#### [What you will do]
Of the entries below, restate word for word only the section that runs from the line with "match ev with EvPrint" to the line with "(at level 100, k", counting both ends.
────────────────────────────────────────
(** * DefFinance: the Google-Sheets import function

    A shallow embedding of
    [supabase/functions/import-google-sheets/index.ts]: the cell parsers
    ([parseCurrency], [parseDate], [buildObservacao]), the row normalizer
    ([buildLancamentosEntrada]), the batching helper ([chunkArray]) and the
    request handler passed to [serve], which replaces every stored
    "Entrada" record by the freshly normalized ones.

    JavaScript strings are sequences of UTF-16 code units, numbers are
    IEEE-754 binary64 values, [undefined]/[null] is [None], and the two
    external collaborators (the Sheets endpoint and the store) are explicit
    inputs and an explicit state. *)

From Stdlib Require Import Ascii String Numbers.DecimalString.
From Stdlib Require Import List ZArith NArith Lia Bool.
From Stdlib Require Import Floats.SpecFloat.
Import ListNotations.

Set Implicit Arguments.

(* ================================================================= *)
(** ** JavaScript strings *)

(** A string is its list of UTF-16 code units. *)
Definition jsstring := list N.

(** An ASCII literal as a JavaScript string. *)
Definition str (s : string) : jsstring :=
  List.map N_of_ascii (list_ascii_of_string s).

Arguments str s%_string.

Definition jsstring_eqb (a b : jsstring) : bool :=
  if list_eq_dec N.eq_dec a b then true else false.

(** Truthiness of a [string | null | undefined] value: only a non-empty
    string is truthy. *)
Definition truthy (v : option jsstring) : bool :=
  match v with
  | Some (_ :: _) => true
  | _ => false
  end.

(** [a || b] where [b] is a string. *)
Definition or_string (v : option jsstring) (d : jsstring) : jsstring :=
  match v with
  | Some (c :: s) => c :: s
  | _ => d
  end.
Lemma backed_step st ev st2 : backed st -> step st ev = Some st2 -> backed st2.
Proof.
  intros H. destruct ev; cbn; intros E.
  - inversion E; subst. eapply backed_sched_step; [|exact H].
    apply sched_step_queue_step, queue_step_addToDownloadQueue.
  - inversion E; subst. eapply backed_sched_step; [|exact H].
    apply sched_step_queue_step, queue_step_startProgressiveDownloading.
  - inversion E; subst. exact H.
  - inversion E; subst. eapply backed_sched_step; [|exact H].
    apply sched_step_queue_step, queue_step_startProgressiveDownloading.
  - inversion E; subst. exact H.
  - inversion E; subst. eapply backed_sched_step; [|exact H].
    apply sched_step_requestModel.
  - inversion E; subst. eapply backed_sched_step; [|exact H].
    apply sched_step_deleteModel.
  - destruct (suspended st !! i) as [[maxC item|]|] eqn:Hi; inversion E; subst.
    assert (H1 : backed (set_suspended (delete i (suspended st)) st)).
    { intros modelId Hin. destruct (H modelId Hin) as [call Hc].
      exists call. cbn. eapply In_delete_other; [exact Hi|discriminate|exact Hc]. }
    unfold processDownloadQueue_resume.
    destruct (wouldExceedStorageLimit _ _ _);
      (eapply backed_sched_step;
       [apply sched_step_queue_step, queue_step_loop|]); [exact H1|].
    intros modelId Hin. cbn in Hin. cbn.
    apply elem_of_union in Hin as [Hin|Hin].
    + apply elem_of_singleton in Hin. subst. eexists.
      apply in_or_app. right. left. reflexivity.
    + destruct (H1 modelId Hin) as [call Hc]. exists call.
      apply in_or_app. left. exact Hc.
  - destruct (suspended st !! i) as [[|modelId [| |modelConfig]]|] eqn:Hi;
      inversion E; subst. exact H.
  - destruct (suspended st !! i) as [[|modelId call]|] eqn:Hi;
      inversion E; subst.
    unfold downloadModelProgressively_end.
    match goal with |- context [downloadModel_end ?i ?c ?f ?s] =>
      pose proof (downloadModel_end_frame i c f s) as (_ & _ & Ha & Hs & _);
      destruct (downloadModel_end i c f s) as [[r c0] st3] end.
    cbn in Ha, Hs.
    eapply backed_sched_step;
      [apply sched_step_queue_step, queue_step_loop|].
    intros id Hin. cbn in Hin. rewrite Ha in Hin.
    apply elem_of_difference in Hin as [Hin Hne].
    destruct (H id Hin) as [call' Hc]. exists call'. cbn. rewrite Hs.
    eapply In_delete_other; [exact Hi| |exact Hc].
    intros [= -> _]. apply Hne. now apply elem_of_singleton.
Qed.
(** * reset_password.py: a command-line driver around the Firebase Admin SDK

    The script parses its command line, initialises the Admin SDK from a
    service-account file, optionally looks the target user up, and then
    overwrites the user's password.  Everything it does is a sequence of
    calls into the SDK, [print]s and [sys.exit]s, so the embedding is a
    writer monad over a trace of observable events, with Python's three
    ways of leaving a block (normal return, a raised exception,
    [SystemExit]) as the outcome.  The SDK, the file system and argparse's
    tokeniser are the environment: the SDK and the file system are a record
    of oracles ([World]), the command line is the list of option
    occurrences argparse recognised. *)

From Stdlib Require Import Ascii String ZArith List.
From stdpp Require Import gmap strings list.

Open Scope string_scope.
Open Scope Z_scope.

(** ** Python values and exceptions *)

(** The values that end up in the dictionary built by [get_user_info]. *)
Inductive PyVal :=
| PyNone
| PyBool (b : bool)
| PyStr (s : string).

(** [str(v)], as an f-string renders a value. *)
Definition py_str (v : PyVal) : string :=
  match v with
  | PyNone => "None"
  | PyBool true => "True"
  | PyBool false => "False"
  | PyStr s => s
  end.

Definition of_opt (o : option string) : PyVal :=
  match o with
  | Some s => PyStr s
  | None => PyNone
  end.

(** The exceptions that can be raised inside the script.  All of them are
    subclasses of [Exception]; [SystemExit], which is not, is an outcome of
    its own below.  [OtherException] stands for every other [Exception]
    the SDK raises (ValueError, FirebaseError, ...), carrying [str(e)]. *)
Inductive exn :=
| FileNotFoundError (msg : string)
| UserNotFoundError (msg : string)
| KeyError (key : string)
| OtherException (msg : string).

(** [str(e)]. *)
Definition exn_str (e : exn) : string :=
  match e with
  | FileNotFoundError msg => msg
  | UserNotFoundError msg => msg
  | KeyError key => "'" ++ key ++ "'"
  | OtherException msg => msg
  end.

(** [s * n] on strings. *)
Fixpoint str_mul (s : string) (n : nat) : string :=
  match n with
  | O => ""
  | S n' => s ++ str_mul s n'
  end.

(** ** The environment *)

(** [auth.UserRecord], restricted to the attributes the script reads. *)
Record UserRecord := {
  uid : string;
  email : option string;
  display_name : option string;
  disabled : bool;
  email_verified : bool
}.

(** What a call into the environment does: return a value or raise. *)
Inductive PyResult (A : Type) :=
| Ok (a : A)
| Err (e : exn).
Arguments Ok {A} a.
Arguments Err {A} e.

(** The file system and the SDK, as the script sees them. *)
Record World := {
  path_exists : string -> bool;                       (* Path(p).exists() *)
  Certificate : string -> PyResult string;            (* credentials.Certificate(p) *)
  initialize_app : string -> PyResult unit;           (* firebase_admin.initialize_app(cred) *)
  get_user : string -> PyResult UserRecord;           (* auth.get_user(uid) *)
  update_user : string -> string -> PyResult UserRecord (* auth.update_user(uid, password=pw) *)
}.

(** ** Observable events *)

Inductive Event :=
| EvPrint (line : string)           (* print(line) *)
| EvUsage (msg : string)            (* argparse's own help or usage error *)
| EvPathExists (p : string)
| EvCertificate (p : string)
| EvInitializeApp (cred : string)
| EvGetUser (user : string)
| EvUpdateUser (user pw : string).

Definition is_lookup_call (ev : Event) : bool :=
  match ev with EvGetUser _ => true | _ => false end.

Definition is_update_call (ev : Event) : bool :=
  match ev with EvUpdateUser _ _ => true | _ => false end.

(** A user operation is a lookup or an update. *)
Definition is_user_op (ev : Event) : bool :=
  is_lookup_call ev || is_update_call ev.

(** Every call into the environment, as opposed to console output. *)
Definition is_call (ev : Event) : bool :=
  match ev with EvPrint _ | EvUsage _ => false | _ => true end.

Definition user_ops (t : list Event) : list Event := List.filter is_user_op t.
Definition update_calls (t : list Event) : list Event := List.filter is_update_call t.
Definition lookup_calls (t : list Event) : list Event := List.filter is_lookup_call t.
Definition calls (t : list Event) : list Event := List.filter is_call t.

(** The lines written by [print], in order. *)
Fixpoint printed (t : list Event) : list string :=
  match t with
  | [] => []
  | EvPrint s :: t' => s :: printed t'
  | _ :: t' => printed t'
  end.

(** ** The monad *)

(** How a block of Python is left. *)
Inductive Outcome (A : Type) :=
| Return (a : A)
| Raise (e : exn)
| Exit (code : Z).
Arguments Return {A} a.
Arguments Raise {A} e.
Arguments Exit {A} code.

(** A computation: the events it produced and how it ended. *)
Definition Prog (A : Type) : Type := list Event * Outcome A.

Definition ret {A} (a : A) : Prog A := ([], Return a).

Definition bind {A B} (m : Prog A) (k : A -> Prog B) : Prog B :=
  match m with
  | (t, Return a) => let (t', o) := k a in ((t ++ t')%list, o)
  | (t, Raise e) => (t, Raise e)
  | (t, Exit c) => (t, Exit c)
  end.

Notation "'let*' x ':=' m 'in' k" := (bind m (fun x => k))
  (at level 10, x name, m at level 100, k at level 200, only parsing).
Notation "m ';;' k" := (bind m (fun _ => k))
  (at level 100, k at level 200, right associativity, only parsing).

Definition emit (ev : Event) : Prog unit := ([ev], Return tt).
Definition print (line : string) : Prog unit := emit (EvPrint line).
Definition raise {A} (e : exn) : Prog A := ([], Raise e).
Definition sys_exit {A} (code : Z) : Prog A := ([], Exit code).

(** A call into the environment: it is recorded, then returns or raises. *)
Definition call {A} (ev : Event) (r : PyResult A) : Prog A :=
  match r with
  | Ok a => ([ev], Return a)
  | Err e => ([ev], Raise e)
  end.

(** [try: body  except Exception as e: handler e].  Every [exn] is an
    [Exception]; [SystemExit] is not and passes through. *)
Definition try_except {A} (body : Prog A) (handler : exn -> Prog A) : Prog A :=
  match body with
  | (t, Raise e) => let (t', o) := handler e in ((t ++ t')%list, o)
  | other => other
  end.

Definition trace {A} (m : Prog A) : list Event := fst m.
Definition outcome {A} (m : Prog A) : Outcome A := snd m.

(** The status the process ends with: 0 when the script runs off its end,
    the argument of [sys.exit], 1 for an uncaught exception. *)
Definition exit_status {A} (m : Prog A) : Z :=
  match outcome m with
  | Return _ => 0
  | Raise _ => 1
  | Exit c => c
  end.

(** ** The script *)

(** *** Argument parsing

    The parser is declared with four options (and argparse's implicit
    [-h/--help]).  The command line is taken as argparse has recognised it:
    a list of option occurrences, in order. *)
Inductive Occurrence :=
| OptUserId (v : string)        (* -u V, --user-id V *)
| OptCredentials (v : string)   (* -c V, --credentials V *)
| OptPassword (v : string)      (* -p V, --password V *)
| OptShowUserInfo               (* --show-user-info *)
| OptHelp.                      (* -h, --help *)

(** The namespace while it is being filled: the required options have no
    default, [password] defaults to its literal, the flag to [False]. *)
Record Partial := {
  p_user_id : option string;
  p_credentials : option string;
  p_password : string;
  p_show_user_info : bool
}.

Definition defaults : Partial :=
  {| p_user_id := None;
     p_credentials := None;
     p_password := "password123";
     p_show_user_info := false |}.

(** [args], once [parse_args] has returned. *)
Record Namespace := {
  user_id : string;
  credentials : string;
  password : string;
  show_user_info : bool
}.
(** C8: for every radius [n >= 0] and whatever the random colours are,
    [generateHexMap(n)] returns a grid with exactly [3 n^2 + 3 n + 1] cells,
    one per key. *)
Theorem generateHexMap_cell_count (n : Z) (w : World) :
  0 <= n ->
  exists g w', generateHexMap n w = Normal (g, w') /\
               Z.of_nat (size (cells g)) = 3 * n * n + 3 * n + 1.
Proof.
  intros Hn. destruct (generateHexMap_spec n w) as (g & w' & E & _ & D & _).
  exists g, w'. split; [exact E|].
  rewrite <- size_dom, D, size_list_to_set by apply NoDup_grid_keys.
  now apply length_grid_keys.
Qed.

(** ** The invariant of the rotation state machine *)

Lemma stepRotation_idle dt g w : rotation g = None -> HexMap_stepRotation dt g w = Normal (g, w).
Proof. intros R. unfold HexMap_stepRotation. now rewrite R. Qed.

Lemma insert_consistent hex cell g : consistent g -> consistent (HexMap_insert hex cell g).
Proof.
  unfold consistent. rewrite insert_rotation.
  destruct (rotation g) as [[[h0 h1] h2]|]; [|auto].
  intros H k Hk. destruct (H k Hk) as (c & t & Hc & Ht).
  exists c, t. split; [now apply insert_lookup_old | exact Ht].
Qed.

Lemma reachable_consistent ok g : reachable ok g -> consistent g.
Proof.
  induction 1 as [n w g w' E | hex cell g _ IH _
                 | h0 h1 h2 g w g' w' _ _ _ P0 P1 P2 E
                 | dt g w g' w' _ IH E].
  - destruct (generateHexMap_spec n w) as (g0 & w0 & E0 & R0 & _).
    rewrite E0 in E. injection E as <- <-. unfold consistent. now rewrite R0.
  - now apply insert_consistent.
  - destruct (startRotation_consistent g w h0 h1 h2 P0 P1 P2) as (g0 & E0 & R0 & H0 & _).
    rewrite E0 in E. injection E as <- <-. unfold consistent. now rewrite R0.
  - unfold consistent in IH. destruct (rotation g) as [[[h0 h1] h2]|] eqn:R.
    + destruct (stepRotation_consistent dt g w h0 h1 h2 R IH)
        as (g0 & E0 & _ & [[R0 H0]|[R0 _]]);
        rewrite E0 in E; injection E as <- <-; unfold consistent; now rewrite R0.
    + rewrite (stepRotation_idle dt g w R) in E. injection E as <- <-.
      unfold consistent. now rewrite R.
Qed.

Lemma all_idle_quiet g : rotation g = None -> (all_idle g <-> quiet_elsewhere g).
Proof.
  intros R. unfold all_idle, quiet_elsewhere. rewrite R. split.
  - intros H k c Hc [t Ht]. rewrite (H k c Hc) in Ht. discriminate.
  - intros H k c Hc. destruct (rotatingTo c) eqn:E; [|reflexivity].
    exfalso. apply (H k c Hc). eauto.
Qed.

Lemma insert_quiet hex cell g :
  rotatingTo cell = None -> quiet_elsewhere g -> quiet_elsewhere (HexMap_insert hex cell g).
Proof.
  intros Hc H k c E P. rewrite insert_rotation.
  destruct (insert_lookup_inv _ _ _ _ _ E) as [E'|(_ & -> & _)].
  - exact (H k c E' P).
  - rewrite Hc in P. destruct P; discriminate.
Qed.

Lemma reachable_quiet ok g :
  (forall c, ok c -> idle_cell c) -> reachable ok g -> quiet_elsewhere g.
Proof.
  intros Hok.
  induction 1 as [n w g w' E | hex cell g _ IH Hc
                 | h0 h1 h2 g w g' w' _ IH R P0 P1 P2 E
                 | dt g w g' w' Hg IH E].
  - destruct (generateHexMap_spec n w) as (g0 & w0 & E0 & R0 & _ & I0).
    rewrite E0 in E. injection E as <- <-. now apply all_idle_quiet.
  - apply insert_quiet; [now apply Hok | exact IH].
  - destruct (startRotation_consistent g w h0 h1 h2 P0 P1 P2)
      as (g0 & E0 & R0 & _ & _ & F0).
    rewrite E0 in E. injection E as <- <-.
    apply all_idle_quiet in IH; [|exact R].
    intros k c Hc P. rewrite R0.
    destruct (decide (k = key h0)) as [->|N0]; [left; reflexivity|].
    destruct (decide (k = key h1)) as [->|N1]; [right; left; reflexivity|].
    destruct (decide (k = key h2)) as [->|N2]; [right; right; reflexivity|].
    rewrite F0 in Hc by (intros [|[|]]; contradiction).
    rewrite (IH k c Hc) in P. destruct P; discriminate.
  - destruct (rotation g) as [[[h0 h1] h2]|] eqn:R.
    + pose proof (reachable_consistent ok g Hg) as C. unfold consistent in C.
      rewrite R in C.
      destruct (stepRotation_consistent dt g w h0 h1 h2 R C)
        as (g0 & E0 & [_ F0] & Hcase).
      rewrite E0 in E. injection E as <- <-.
      intros k c Hc P.
      destruct Hcase as [[R0 _]|[R0 I0]]; rewrite R0.
      * destruct (decide (k = key h0)) as [->|N0]; [left; reflexivity|].
        destruct (decide (k = key h1)) as [->|N1]; [right; left; reflexivity|].
        destruct (decide (k = key h2)) as [->|N2]; [right; right; reflexivity|].
        rewrite F0 in Hc by (intros [|[|]]; contradiction).
        specialize (IH k c Hc P). rewrite R in IH.
        destruct IH as [|[|]]; contradiction.
      * destruct (decide (k = key h0)) as [->|N0];
          [|destruct (decide (k = key h1)) as [->|N1];
            [|destruct (decide (k = key h2)) as [->|N2]]].
        -- destruct (I0 (key h0)) as (c' & Hc' & Hi); [left; reflexivity|].
           rewrite Hc in Hc'. injection Hc' as <-. rewrite Hi in P. destruct P; discriminate.
        -- destruct (I0 (key h1)) as (c' & Hc' & Hi); [right; left; reflexivity|].
           rewrite Hc in Hc'. injection Hc' as <-. rewrite Hi in P. destruct P; discriminate.
        -- destruct (I0 (key h2)) as (c' & Hc' & Hi); [right; right; reflexivity|].
           rewrite Hc in Hc'. injection Hc' as <-. rewrite Hi in P. destruct P; discriminate.
        -- rewrite F0 in Hc by (intros [|[|]]; contradiction).
           specialize (IH k c Hc P). rewrite R in IH.
           destruct IH as [|[|]]; contradiction.
    + rewrite (stepRotation_idle dt g w R) in E. injection E as <- <-. exact IH.
Qed.
Lemma binade_rough q :
0 < q ->
let e := (Z.log2 (Qnum q) - Z.log2 (Z.pos (Qden q)))%Z in
Qpower 2 (e - 1) <= q /\ q < Qpower 2 (e + 1).
Proof.
intros Hq e. subst e.
set (ln := Z.log2 (Qnum q)). set (ld := Z.log2 (Z.pos (Qden q))).
assert (0 < Qnum q)%Z as Hn by (destruct q as [n d]; unfold Qlt in Hq; simpl in *; lia).
destruct (Zlog2_bounds _ Hn) as [Hn1 Hn2]. fold ln in Hn1, Hn2.
destruct (Zlog2_bounds (Z.pos (Qden q)) eq_refl) as [Hd1 Hd2]. fold ld in Hd1, Hd2.
assert (0 <= ln)%Z as Hln by apply Z.log2_nonneg.
assert (0 <= ld)%Z as Hld by apply Z.log2_nonneg.
pose proof (Q_num_den q) as Hq'.
set (n := inject_Z (Qnum q)) in *. set (d := inject_Z (Z.pos (Qden q))) in *.
assert (0 < d) as Hdpos by reflexivity.
assert (Qpower 2 ln <= n) as Pn1.
{ rewrite <- two_pow_inject by lia. unfold n. rewrite <- Zle_Qle. exact Hn1. }
assert (n < Qpower 2 (ln + 1)) as Pn2.
{ rewrite <- two_pow_inject by lia. unfold n. rewrite <- Zlt_Qlt. exact Hn2. }
assert (Qpower 2 ld <= d) as Pd1.
{ rewrite <- two_pow_inject by lia. unfold d. rewrite <- Zle_Qle. exact Hd1. }
assert (d < Qpower 2 (ld + 1)) as Pd2.
{ rewrite <- two_pow_inject by lia. unfold d. rewrite <- Zlt_Qlt. exact Hd2. }
split.
- apply (Qmult_le_r _ _ d Hdpos). rewrite Hq'.
  apply Qle_trans with (Qpower 2 (ln - ld - 1) * Qpower 2 (ld + 1)).
  + apply Qmult_le_l; [apply two_pow_pos | apply Qlt_le_weak, Pd2].
  + rewrite <- two_pow_plus. replace (ln - ld - 1 + (ld + 1))%Z with ln by lia. exact Pn1.
- apply (Qmult_lt_r _ _ d Hdpos). rewrite Hq'.
  apply Qlt_le_trans with (Qpower 2 (ln + 1)); [exact Pn2|].
  apply Qle_trans with (Qpower 2 (ln - ld + 1) * Qpower 2 ld).
  + rewrite <- two_pow_plus. replace (ln - ld + 1 + ld)%Z with (ln + 1)%Z by lia.
    apply Qle_refl.
  + apply Qmult_le_l; [apply two_pow_pos | exact Pd1].
Qed.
────────────────────────────────────────
#### [Written response]
  match ev with EvPrint _ | EvUsage _ => false | _ => true end.

Definition user_ops (t : list Event) : list Event := List.filter is_user_op t.
Definition update_calls (t : list Event) : list Event := List.filter is_update_call t.
Definition lookup_calls (t : list Event) : list Event := List.filter is_lookup_call t.
Definition calls (t : list Event) : list Event := List.filter is_call t.

(** The lines written by [print], in order. *)
Fixpoint printed (t : list Event) : list string :=
  match t with
  | [] => []
  | EvPrint s :: t' => s :: printed t'
  | _ :: t' => printed t'
  end.

(** ** The monad *)

(** How a block of Python is left. *)
Inductive Outcome (A : Type) :=
| Return (a : A)
| Raise (e : exn)
| Exit (code : Z).
Arguments Return {A} a.
Arguments Raise {A} e.
Arguments Exit {A} code.

(** A computation: the events it produced and how it ended. *)
Definition Prog (A : Type) : Type := list Event * Outcome A.

Definition ret {A} (a : A) : Prog A := ([], Return a).

Definition bind {A B} (m : Prog A) (k : A -> Prog B) : Prog B :=
  match m with
  | (t, Return a) => let (t', o) := k a in ((t ++ t')%list, o)
  | (t, Raise e) => (t, Raise e)
  | (t, Exit c) => (t, Exit c)
  end.

Notation "'let*' x ':=' m 'in' k" := (bind m (fun x => k))
  (at level 10, x name, m at level 100, k at level 200, only parsing).
Notation "m ';;' k" := (bind m (fun _ => k))
  (at level 100, k at level 200, right associativity, only parsing).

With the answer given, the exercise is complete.